● Records for processing

(* ===== verification/Grep.v ===== *)
(** * grep.c: the matcher and the line loop

    Patterns and texts are C strings, as the lists of their characters before the
    NUL. [re_match] says what a pattern means; the matcher decides it, and
    [grep] prints the matching lines of a file. *)

From S2P Require Import Prelude CString.

(** ** The matcher *)

Definition STAR : Z := 42.
Definition DOT : Z := 46.
Definition DOLLAR : Z := 36.
Definition CARET : Z := 94.
Definition NL : Z := 10.

(** [matchstar], over what [matchhere] says of the rest [re] of the pattern. *)
Fixpoint matchstar (here : list Z → bool) (c : Z) (text : list Z) : bool :=
  if here text then true else
  match text with
  | [] => false
  | t :: text => if (t =? c) || (c =? DOT) then matchstar here c text else false
  end.

Fixpoint matchhere (re text : list Z) : bool :=
  match re with
  | [] => true
  | c :: re1 =>
      let plain :=
        if (c =? DOLLAR) && (byte0 re1 =? 0) then bool_decide (text = []) else
        match text with
        | [] => false
        | t :: text => ((c =? DOT) || (c =? t)) && matchhere re1 text
        end in
      match re1 with
      | s :: re2 => if s =? STAR then matchstar (matchhere re2) c text else plain
      | [] => plain
      end
  end.

(** The loop of [match] over the suffixes of the text. *)
Fixpoint match_from (re text : list Z) : bool :=
  if matchhere re text then true else
  match text with
  | [] => false
  | _ :: text => match_from re text
  end.

Definition match_ (re text : list Z) : bool :=
  match re with
  | c :: re1 => if c =? CARET then matchhere re1 text else match_from re text
  | [] => match_from re text
  end.

(** ** The line loop *)

Definition BUFSIZE : Z := 1024.

(** The loop over the newlines in the buffer: the lines written, and what is
    left after the last newline; [found] says whether there was one. *)
Fixpoint grep_lines (fuel : nat) (pattern p : list Z) (found : bool) : list Z * list Z * bool :=
  match fuel with
  | O => ([], p, found)
  | S fuel =>
      match strchr p NL with
      | None => ([], p, found)
      | Some q =>
          let line := take (length p - length q) p in
          let '(out, rest, found) := grep_lines fuel pattern (drop 1 q) true in
          ((if match_ pattern line then line ++ [NL] else []) ++ out, rest, found)
      end
  end.

(** One round: the [m] bytes [carry] of the buffer with the bytes read after
    them; the bytes written and the bytes kept. *)
Definition grep_round (pattern carry chunk : list Z) : list Z * list Z :=
  let buf := carry ++ chunk in
  let '(out, rest, found) := grep_lines (length buf) pattern buf false in
  (out, if found then rest else []).

(** [read] on a file returns as many bytes as are there, and as fit. *)
Fixpoint grep_loop (fuel : nat) (pattern carry file : list Z) : list Z :=
  match fuel with
  | O => []
  | S fuel =>
      let n := Z.to_nat (BUFSIZE - Z.of_nat (length carry) - 1) in
      match take n file with
      | [] => []
      | chunk =>
          let '(out, carry) := grep_round pattern carry chunk in
          out ++ grep_loop fuel pattern carry (drop n file)
      end
  end.
Definition grep (pattern file : list Z) : list Z := grep_loop (S (length file)) pattern [] file.

(** The same on a descriptor whose reads return the given pieces. *)
Fixpoint grep_chunks (pattern carry : list Z) (reads : list (list Z)) : list Z :=
  match reads with
  | [] => []
  | chunk :: reads =>
      let '(out, carry) := grep_round pattern carry chunk in
      out ++ grep_chunks pattern carry reads
  end.

(** ** What patterns mean *)

(** The character [c] of a pattern matches the character [t] of a text. *)
Definition char_ok (c t : Z) : Prop := c = DOT ∨ c = t.

(** [re_here re text]: the pattern matches a prefix of the text. *)
Inductive re_here : list Z → list Z → Prop :=
| rh_empty text : re_here [] text
| rh_star c re u text :
    Forall (λ t, char_ok c t) u → re_here re text → re_here (c :: STAR :: re) (u ++ text)
| rh_end : re_here [DOLLAR] []
| rh_char c re t text :
    head re ≠ Some STAR → ¬ (c = DOLLAR ∧ re = []) → char_ok c t → re_here re text →
    re_here (c :: re) (t :: text).

(** A pattern that starts with ^ matches at the start, another one anywhere. *)
Definition re_match (re text : list Z) : Prop :=
  match re with
  | c :: re1 => if decide (c = CARET) then re_here re1 text else ∃ u v, text = u ++ v ∧ re_here re v
  | [] => True
  end.

(** The complete lines of a text, without their newlines. *)
Fixpoint lines_from (line text : list Z) : list (list Z) :=
  match text with
  | [] => []
  | c :: text => if c =? NL then line :: lines_from [] text else lines_from (line ++ [c]) text
  end.
Definition lines (text : list Z) : list (list Z) := lines_from [] text.
Definition print_matching (pattern : list Z) (ls : list (list Z)) : list Z :=
  flat_map (λ l, if match_ pattern l then l ++ [NL] else []) ls.

(** ** The matcher decides the meaning *)

Lemma matchstar_spec here c text :
  matchstar here c text = true ↔
  ∃ u v, text = u ++ v ∧ Forall (λ t, char_ok c t) u ∧ here v = true.
Proof.
  induction text as [|t text IH]; cbn.
  - destruct (here []) eqn:E; split; try done.
    + intros _. by exists [], [].
    + intros (u & v & Huv & _ & Hv). symmetry in Huv. apply app_nil in Huv as [-> ->]. congruence.
  - destruct (here (t :: text)) eqn:E.
    { split; [|done]. intros _. by exists [], (t :: text). }
    destruct ((t =? c) || (c =? DOT)) eqn:Ec.
    + rw IH. split.
      * intros (u & v & -> & Hu & Hv). exists (t :: u), v. split_and!; [done| |done]. constructor; [|done].
        unfold char_ok. apply orb_true_iff in Ec as [?%Z.eqb_eq|?%Z.eqb_eq]; auto.
      * intros ([|t' u] & v & Huv & Hu & Hv); cbn in Huv; [by subst; congruence|]. simplify_eq.
        apply Forall_cons in Hu as [_ Hu]. by exists u, v.
    + split; [done|]. intros ([|t' u] & v & Huv & Hu & Hv); cbn in Huv; [by subst; congruence|]. simplify_eq.
      apply Forall_cons in Hu as [[-> | ->] _]; by rw Z.eqb_refl ?orb_true_r in Ec.
Qed.

Lemma matchhere_spec n : ∀ re text,
  (length re ≤ n)%nat → Forall (λ c, c ≠ 0) re → matchhere re text = true ↔ re_here re text.
Proof.
  induction n as [|n IH]; intros [|c re1] text Hn H0; cbn in Hn; try lia; try (split; [constructor|done]).
  apply Forall_cons in H0 as [_ H0]. 
  assert (head re1 ≠ Some STAR →
    (if (c =? DOLLAR) && (byte0 re1 =? 0) then bool_decide (text = []) else
     match text with [] => false | t :: text => ((c =? DOT) || (c =? t)) && matchhere re1 text end) = true
    ↔ re_here (c :: re1) text) as Hplain.
  { intros Hh. assert ((byte0 re1 =? 0) = true ↔ re1 = []) as H1.
    { rw Z.eqb_eq. destruct re1 as [|x re1]; [done|]. cbn. apply Forall_cons in H0 as [? _]. done. }
    destruct ((c =? DOLLAR) && (byte0 re1 =? 0)) eqn:E.
    - apply andb_true_iff in E as [->%Z.eqb_eq ->%H1]. rw bool_decide_eq_true. split; [intros ->; constructor|].
      inversion 1; [done|]. by subst; naive_solver.
    - destruct text as [|t text].
      + split; [done|]. intros Hr. inversion Hr; subst; [done|]. by rewrite -> (proj2 H1 eq_refl) in E.
      + rw andb_true_iff orb_true_iff !Z.eqb_eq IH //; [lia|]. split.
        * intros [Hc Hr]. constructor; try done. intros [-> Hre%H1]. by rw Hre in E.
        * intros Hr. inversion Hr; subst; naive_solver. }
  destruct re1 as [|s re2]; [by apply Hplain|]. cbn [matchhere]. case_bool.
  - subst s. rw matchstar_spec. apply Forall_cons in H0 as [_ H0]. cbn in Hn. split.
    + intros (u & v & -> & Hu & Hv). constructor; [done|]. apply IH; [lia|done..].
    + intros Hr. inversion Hr as [|? ? u v Hu Hv|x1 x2|x3 x4 x5 x6 Hh x7 x8 x9]; subst; [|done].
      exists u, v. split_and!; try done. apply IH; [lia|done..].
  - apply Hplain. cbn. congruence.
Qed.

Lemma match_from_spec re text :
  Forall (λ c, c ≠ 0) re → match_from re text = true ↔ ∃ u v, text = u ++ v ∧ re_here re v.
Proof.
  intros H0. induction text as [|t text IH]; cbn; destruct (matchhere re _) eqn:E.
  - split; [|done]. intros _. exists [], []. split; [done|]. by eapply matchhere_spec.
  - split; [done|]. intros (u & v & Huv & Hv). symmetry in Huv. apply app_nil in Huv as [-> ->].
    eapply matchhere_spec in Hv; [congruence|done..].
  - split; [|done]. intros _. exists [], (t :: text). split; [done|]. by eapply matchhere_spec.
  - rw IH. split; [intros (u & v & -> & Hv); by exists (t :: u), v|].
    intros ([|t' u] & v & Huv & Hv); cbn in Huv; simplify_eq.
    + eapply matchhere_spec in Hv; [congruence|done..].
    + by exists u, v.
Qed.

(** ** Lines *)

Lemma strchr_split p c :
  Forall (λ x, x ≠ 0) p →
  match strchr p c with
  | None => c ∉ p
  | Some q => ∃ l r, p = l ++ c :: r ∧ (c ∉ l) ∧ q = c :: r
  end.
Proof.
  induction 1 as [|x p Hx Hp IH]; cbn; [set_solver|]. rewrite -> (proj2 (Z.eqb_neq x 0)) by done.
  case_bool; [subst; exists [], p; set_solver|]. destruct (strchr p c) as [q|]; [|set_solver].
  destruct IH as (l & r & -> & Hl & ->). exists (x :: l), r. set_solver.
Qed.

Lemma lines_from_none l : ∀ acc, NL ∉ l → lines_from acc l = [].
Proof.
  induction l as [|c l IH]; intros acc Hl; cbn; [done|]. rewrite -> (proj2 (Z.eqb_neq c NL)) by set_solver.
  apply IH. set_solver.
Qed.

Lemma lines_from_app l r : ∀ acc, NL ∉ l → lines_from acc (l ++ NL :: r) = (acc ++ l) :: lines r.
Proof.
  induction l as [|c l IH]; intros acc Hl; cbn -[NL]; [by rw Z.eqb_refl app_nil_r|].
  rewrite -> (proj2 (Z.eqb_neq c NL)) by set_solver. rw IH; [set_solver|]. by rw -app_assoc.
Qed.

Lemma grep_lines_spec pattern fuel : ∀ p found,
  Forall (λ x, x ≠ 0) p → (length p ≤ fuel)%nat →
  ∃ rest, grep_lines fuel pattern p found =
      (print_matching pattern (lines p), rest, found || bool_decide (NL ∈ p)) ∧
    (NL ∉ rest) ∧ rest `suffix_of` p ∧ (NL ∈ p → (length rest < length p)%nat) ∧
    ∀ file, lines (p ++ file) = lines p ++ lines (rest ++ file).
Proof.
  induction fuel as [|fuel IH]; intros p found H0 Hf.
  - destruct p; [|cbn in Hf; lia]. exists []. cbn. rw orb_false_r. split_and!; try done; set_solver.
  - cbn [grep_lines]. pose proof (strchr_split p NL H0) as Hs. destruct (strchr p NL) as [q|].
    + destruct Hs as (l & r & -> & Hl & ->). apply Forall_app in H0 as [_ [_ H0]%Forall_cons].
      rw length_app /= in Hf. change (drop 1 (NL :: r)) with r. destruct (IH r true H0) as (rest & -> & Hrest & Hsuf & _ & Hlines); [lia|].
      exists rest. split_and!; try done.
      * rewrite -> (bool_decide_eq_true_2 (NL ∈ l ++ NL :: r)) by (rw elem_of_app elem_of_cons; auto). rw orb_true_r. unfold lines at 2. rw lines_from_app //.
        rw length_app /=. replace (length l + S (length r) - S (length r))%nat with (length l) by lia.
        by rw take_app_length.
      * apply suffix_app_r. by apply suffix_cons_r.
      * intros _. rw length_app /=. apply suffix_length in Hsuf. lia.
      * intros file. unfold lines. rw -app_assoc. cbn -[NL]. rw !lines_from_app //. cbn. f_equal. apply Hlines.
    + exists p. unfold lines. rw (lines_from_none p) //. rewrite -> bool_decide_eq_false_2 by done.
      rw orb_false_r. by split_and!.
Qed.

(** The lines fit the buffer, with their newlines. *)
Definition short_lines (text : list Z) : Prop :=
  Forall (λ l, Z.of_nat (length l) + 1 < BUFSIZE) (lines text).

Lemma elem_of_first (x : Z) (l : list Z) : x ∈ l → ∃ a b, l = a ++ x :: b ∧ (x ∉ a).
Proof.
  induction l as [|y l IH]; [set_solver|]. intros Hin. destruct (decide (x = y)) as [->|Hne].
  - exists [], l. set_solver.
  - destruct IH as (a & b & -> & Ha); [set_solver|]. exists (y :: a), b. set_solver.
Qed.

Lemma long_line l file :
  NL ∉ l → (Z.to_nat BUFSIZE - 1 ≤ length l)%nat → short_lines (l ++ file) → NL ∉ file.
Proof.
  intros Hl Hlen Hs Hin. apply elem_of_first in Hin as (a & b & -> & Ha).
  unfold short_lines, lines in Hs. rw app_assoc lines_from_app in Hs; [set_solver|].
  apply Forall_cons in Hs as [Hs _]. cbn [app] in Hs. rw length_app in Hs. unfold BUFSIZE in *. lia.
Qed.

Lemma grep_loop_spec pattern fuel : ∀ carry file,
  Forall (λ x, x ≠ 0) (carry ++ file) → (NL ∉ carry) → Z.of_nat (length carry) + 1 < BUFSIZE →
  short_lines (carry ++ file) → (length file < fuel)%nat →
  grep_loop fuel pattern carry file = print_matching pattern (lines (carry ++ file)).
Proof.
  induction fuel as [|fuel IH]; intros carry file H0 Hc Hlen Hs Hf; [lia|]. cbn [grep_loop].
  set (n := Z.to_nat (BUFSIZE - Z.of_nat (length carry) - 1)). assert (0 < n)%nat as Hn by (unfold n; lia).
  destruct (take n file) as [|x chunk] eqn:Et.
  { destruct file as [|y file]; [|apply (f_equal length) in Et; rw length_take in Et; cbn in Et; lia]. rw app_nil_r. unfold lines. by rw lines_from_none. }
  rw -Et. unfold grep_round. set (buf := carry ++ take n file).
  assert (carry ++ file = buf ++ drop n file) as Eb by (unfold buf; by rw -app_assoc take_drop).
  assert (length (drop n file) < fuel)%nat as Hd.
  { rw length_drop. apply (f_equal length) in Et. rw length_take in Et. cbn in Et. lia. }
  rw Eb in H0 Hs. rw Eb. apply Forall_app in H0 as [Hb0 Hf0].
  destruct (grep_lines_spec pattern (length buf) buf false Hb0 (le_n _)) as (rest & -> & Hr & Hsuf & Hrl & Hlines).
  cbn [orb]. case_bool_decide as Hin.
  - rw IH //; try done.
    + apply Forall_app. split; [|done]. destruct Hsuf as [k Ek]. rw Ek in Hb0.
      by apply Forall_app in Hb0 as [_ Hb0].
    + apply Hrl in Hin. unfold buf in Hin. rw length_app length_take in Hin. unfold n in Hin. lia.
    + unfold short_lines in *. rw Hlines in Hs. by apply Forall_app in Hs as [_ Hs].
    + rw Hlines. unfold print_matching. by rw flat_map_app.
  - assert (lines buf = []) as E1 by (unfold lines; by rw lines_from_none).
    rw E1. cbn [print_matching flat_map app].
    assert (NL ∉ drop n file) as Hnf.
    { destruct (decide (length file ≤ n)%nat); [rewrite -> drop_ge by lia; set_solver|].
      eapply (long_line buf); [done| |done]. unfold buf. rw length_app length_take. unfold n in *. lia. }
    rw IH //; cbn; try done; [set_solver|unfold short_lines, lines; by rw lines_from_none|].
    unfold lines. rw !lines_from_none //. set_solver.
Qed.

(** ** Properties *)

(** C39: [match] decides the meaning of a pattern: it returns for every pattern
    and every text, and returns 1 exactly when the pattern matches the text
    somewhere (at the start for a pattern with ^), where a character matches
    itself, a dot any character, [c*] any number of [c] and a final $ the end. *)
Theorem grep_matcher_correct (re text : list Z) :
  Forall (λ c, c ≠ 0) re → match_ re text = true ↔ re_match re text.
Proof.
  intros H0. unfold match_, re_match. destruct re as [|c re].
  - by destruct text.
  - case_bool.
    + subst. rewrite -> decide_True by done. apply Forall_cons in H0 as [_ H0]. by eapply matchhere_spec.
    + rewrite -> decide_False by done. by apply match_from_spec.
Qed.

(** [grep] on a file prints exactly the complete lines that match, in
    order, when every line fits the buffer of 1024 bytes; but on a descriptor
    that returns a line in two pieces, such as a pipe, it can lose the first
    piece and with it the match. *)
Theorem grep_prints_matching_lines (pattern file : list Z) :
  Forall (λ c, c ≠ 0) file → short_lines file →
  grep pattern file = print_matching pattern (lines file) ∧
  (let a := 97 in let b := 98 in
   grep [a] [a; b; NL] = [a; b; NL] ∧ grep_chunks [a] [] [[a]; [b; NL]] = []).
Proof. intros H0 Hs. split; [|done]. apply grep_loop_spec; try done; [set_solver|lia]. Qed.

(** ** On concrete data *)

Lemma grep_matcher_correct_witness : re_match (0x61 :: STAR :: [0x62; DOLLAR]) [0x63; 0x61; 0x61; 0x62].
Proof. apply grep_matcher_correct; [by repeat constructor|reflexivity]. Defined.

Lemma grep_prints_matching_lines_witness :
  grep [0x62] [0x61; NL; 0x62; NL; 0x62] = print_matching [0x62] [[0x61]; [0x62]].
Proof.
  apply (grep_prints_matching_lines [0x62] [0x61; NL; 0x62; NL; 0x62]); by repeat constructor.
Defined.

● Directions for this task
Starting with the first line above and ending with the line that holds "if matchhere re text then true else", restate each line word for word and add nothing else.

● Exercise response
(* ===== verification/Grep.v ===== *)
(** * grep.c: the matcher and the line loop

    Patterns and texts are C strings, as the lists of their characters before the
    NUL. [re_match] says what a pattern means; the matcher decides it, and
    [grep] prints the matching lines of a file. *)

From S2P Require Import Prelude CString.

(** ** The matcher *)

Definition STAR : Z := 42.
Definition DOT : Z := 46.
Definition DOLLAR : Z := 36.
Definition CARET : Z := 94.
Definition NL : Z := 10.

(** [matchstar], over what [matchhere] says of the rest [re] of the pattern. *)
Fixpoint matchstar (here : list Z → bool) (c : Z) (text : list Z) : bool :=
  if here text then true else
  match text with
  | [] => false
  | t :: text => if (t =? c) || (c =? DOT) then matchstar here c text else false
  end.

Fixpoint matchhere (re text : list Z) : bool :=
  match re with
  | [] => true
  | c :: re1 =>
      let plain :=
        if (c =? DOLLAR) && (byte0 re1 =? 0) then bool_decide (text = []) else
        match text with
        | [] => false
        | t :: text => ((c =? DOT) || (c =? t)) && matchhere re1 text
        end in
      match re1 with
      | s :: re2 => if s =? STAR then matchstar (matchhere re2) c text else plain
      | [] => plain
      end
  end.

(** The loop of [match] over the suffixes of the text. *)
Fixpoint match_from (re text : list Z) : bool :=
  if matchhere re text then true else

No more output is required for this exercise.